父が子に語る世界歴史 7 [新装版]: 中東・西アジアのめざめ

父が子に語る世界歴史 7 [新装版]: 中東・西アジアのめざめ

 

 執筆した1933年直前の的確な世界情勢の分析が収められている。エジプト独立戦争から始まり、植民地支配を表面はやもなく終了しながらも裏で続けようとしたゆえの後遺症が未だに残っていることが良く分かる記述になっていることは恐ろしいほどだ。イラク空爆に寄る被害、アフガニスタンでのプロパガンタ作戦なども、これは最近の出来事? と二重写しに見える。そして第一次世界大戦の戦後処理の破たんと金融恐慌に至る経済のメカニズム、ファシズム台頭とファシズムとは何かの記述がなされるが、持たないものの希望と資本家の期待の中から、両方を満足させるようにふるまいつつ実はすべてを自分のためにつぶして呑み込んでいくファシズムの怖さは現在の政治の中にも明らかに見えるといえるだろう。
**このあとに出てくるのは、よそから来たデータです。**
Lemma inv_ether L s nif nb dst type : arp_inv ({[nb_ptr nb]} ∪ L) s -> nb_ptr nb ∉ L -> arp_inv L (ether_output send s nif nb dst type).2.
Proof.
  intros HI Hp. pose proof (ether_takes s nif nb dst type) as ET. destruct (ether_output _ _ _ _ _ _) as [r s']. destruct ET as [O E]. by apply (inv_free L (nb_ptr nb) s).
Qed.

Lemma inv_send L s nif op tmac tip : arp_inv L s -> length (default (replicate 6 0) tmac) = 6%nat -> arp_inv L (arp_send send s nif op tmac tip).2.
Proof.
  intros HI Ht. pose proof (arp_send_neutral s nif op tmac tip (ai_heap _ _ HI) (ai_macs _ _ HI) Ht) as AS. destruct (arp_send _ _ _ _ _ _) as [r s']. destruct AS as (O & K1 & K2). by apply (inv_io L s).
Qed.

Lemma arp_find_spec ip l : forall i, match arp_find ip l i with
  | Some j => exists k a, j = (i + k)%nat /\ l !! k = Some a /\ a_state a <> ARP_FREE /\ a_ip a = ip
  | None => forall k a, l !! k = Some a -> a_state a <> ARP_FREE -> a_ip a <> ip
  end.
Proof.
  induction l as [|a l IH]; intros i; cbn [arp_find]; [done|]. destruct (negb _ && _) eqn:Eb.
  - apply andb_true_iff in Eb as [E1 E2%Z.eqb_eq]. apply negb_true_iff, bool_decide_eq_false in E1. exists 0%nat, a. split; [lia|done].
  - specialize (IH (S i)). destruct (arp_find ip l (S i)) as [j|].
    + destruct IH as (k & b & -> & Hb). exists (S k), b. split; [lia|exact Hb].
    + intros [|k] b Hk Hs; [|by apply (IH k)]. injection Hk as <-. rewrite bool_decide_eq_false_2 in Eb by done. by apply Z.eqb_neq in Eb.
Qed.

Lemma arp_slot_spec l : forall i oldest, (forall j, arp_slot l i oldest = Some j -> (exists k a, j = (i + k)%nat /\ l !! k = Some a /\ a_state a <> ARP_PENDING) \/ fst <$> oldest = Some j).
Proof.
  induction l as [|a l IH]; intros i oldest j; cbn [arp_slot]; [by right|]. destruct (a_state a) eqn:Ea.
  - intros [= <-]. left. exists 0%nat, a. split; [lia|]. by rewrite Ea.
  - intros Hj. destruct (IH _ _ _ Hj) as [(k & b & -> & Hb)|Ho]; [|by right]. left. exists (S k), b. split; [lia|exact Hb].
  - intros Hj. assert (HA : (exists k b, j = (i + k)%nat /\ (a :: l) !! k = Some b /\ a_state b <> ARP_PENDING) \/ j <> i) by (destruct (decide (j = i)) as [->|]; [left; exists 0%nat, a; split; [lia|]; by rewrite Ea|by right]).
    destruct HA as [?|Hn]; [by left|]. destruct (IH _ _ _ Hj) as [(k & b & -> & Hb)|Ho]; [left; exists (S k), b; split; [lia|exact Hb]|].
    right. destruct oldest as [[j0 st]|]; [destruct (a_stamp a <? st); [|done]|]; injection Ho as Ho; congruence.
Qed.

Lemma found_entry L s ip j : arp_inv L s -> arp_find ip (arp_cache s) 0 = Some j ->
  exists a, arp_cache s !! j = Some a /\ arp_at s j = a /\ a_state a <> ARP_FREE /\ a_ip a = ip /\
  forall k b, arp_cache s !! k = Some b -> a_state b <> ARP_FREE -> a_ip b = ip -> k = j.
Proof.
  intros HI E. pose proof (arp_find_spec ip (arp_cache s) 0) as FS. rewrite E in FS. destruct FS as (k & a & -> & Ha & Hs & Hip). cbn in Ha |- *. exists a. unfold arp_at. rewrite Ha.
  split_and!; try done. intros k' b Hb Hsb Eb. apply (ai_unique _ _ HI k' k b a); try done. congruence.
Qed.

Lemma slot_entry L s j : arp_inv L s -> arp_slot (arp_cache s) 0 None = Some j ->
  exists a, arp_cache s !! j = Some a /\ arp_at s j = a /\ a_pending a = None.
Proof.
  intros HI E. destruct (arp_slot_spec _ _ _ _ E) as [(k & a & -> & Ha & Hs)|[=]]. cbn in Ha |- *. exists a. unfold arp_at. rewrite Ha. split_and!; try done.
  destruct (a_pending a) eqn:Ep; [|done]. exfalso. apply Hs, (ai_pending _ _ HI k a Ha). by rewrite Ep.
Qed.

Lemma inv_apart L s j a : arp_inv L s -> arp_cache s !! j = Some a -> forall x, x ∈ entry_ptrs a -> x ∉ L.
Proof.
  intros HI Hj x Hx. apply (ai_apart _ _ HI). destruct (held_split _ _ _ Hj) as (rest & E & _). rewrite E. apply elem_of_app. by left.
Qed.

(** ** The operations *)

Lemma ptrs_none a : a_pending a = None -> entry_ptrs a = [].
Proof. unfold entry_ptrs. by intros ->. Qed.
ロシア革命の成功は、議会を通じて政治を支配する強力な中間階級がいなかったからという解説には思わず納得で、ドイツがロシア革命の影響に寄る動きの揺れ戻しとしてローザルクセンブルグの虐殺につながりヒトラーが台頭していくようすもわかりやすかった。この巻の最後は、科学技術の発展についてである。早く目的地に行ける乗り物を発明しながら行くべき場所を考えていない人類への警告は、今もそのまま通用するが、アイシュタインの相対性理論から始まり遺伝子発見から現在の遺伝子操作を予言する先見性はともかくすごい。次の戦争では塹壕戦ではなく、都市爆撃になるという予言は第二次世界大戦で残念ながらやはりみごとに当たってしまった。未だに学んでいない人類が情けないきもする。